:: Task statement ::
From the top of the records below down to the line containing "Theorem civil_from_days_gregorian (z", reproduce every line exactly.

:: Supplied entries ::

▼

(** Day numbers name the days of the Gregorian calendar: day 0 is the first of
    January 1970, and each day number names the day after the one before. *)
Theorem civil_from_days_gregorian (z : Z) :
  civil_of_days 0 = (1970, 1, 1) /\ civil_of_days (z + 1) = next_day (civil_of_days z).
Proof.
  split; [reflexivity|]. pose proof (Z.div_mod (z + 719468) 146097 ltac:(lia)) as Ez.
  pose proof (Z.mod_pos_bound (z + 719468) 146097 ltac:(lia)) as Hr.
  set (era := (z + 719468) / 146097) in *. set (doe := (z + 719468) mod 146097) in *.
  replace z with (146097 * era + doe - 719468) by lia. rewrite civil_era by done.
  destruct (year_split doe Hr) as (y & doy & Hy & Hd & E).
  rewrite next_day_later, E, civil_of_year, calendar_next by done.
  destruct (Z.ltb_spec (doy + 1) (year_length y)) as [Hl|Hl].
  - replace (146097 * era + (year_start y + doy) - 719468 + 1)
      with (146097 * era + (year_start y + (doy + 1)) - 719468) by lia.
    rewrite civil_era, civil_of_year by lia || (unfold year_start, year_length in *; destruct (leap_year (y + 1)); Z.to_euclidean_division_equations; lia).
    done.
  - destruct (year_facts y Hy) as (_ & _ & [He|He]).
    + destruct (decide (y = 399)) as [-> |Hn]; [vm_compute in He; discriminate|].
      replace (146097 * era + (year_start y + doy) - 719468 + 1)
        with (146097 * era + (year_start (y + 1) + 0) - 719468) by lia.
      assert (0 < year_length (y + 1)) by (unfold year_length; destruct (leap_year _); lia).
      rewrite civil_era, civil_of_year by lia || (unfold year_start; Z.to_euclidean_division_equations; lia). done.
    + subst y. assert (doy = 365) as -> by (revert Hl Hd; vm_compute (year_length 399); lia).
      replace (146097 * era + (year_start 399 + 365) - 719468 + 1) with (146097 * (era + 1) + 0 - 719468)
        by (vm_compute (year_start 399); lia).
      rewrite civil_era by lia. change (civil_of_doe 0) with (0, 3, 1). change (calendar_day (399 + 1) 0) with (400, 3, 1).
      unfold later. f_equal. f_equal. lia.
Qed.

▲

:: Response to the exercise ::
(** Day numbers name the days of the Gregorian calendar: day 0 is the first of
    January 1970, and each day number names the day after the one before. *)
Theorem civil_from_days_gregorian (z : Z) :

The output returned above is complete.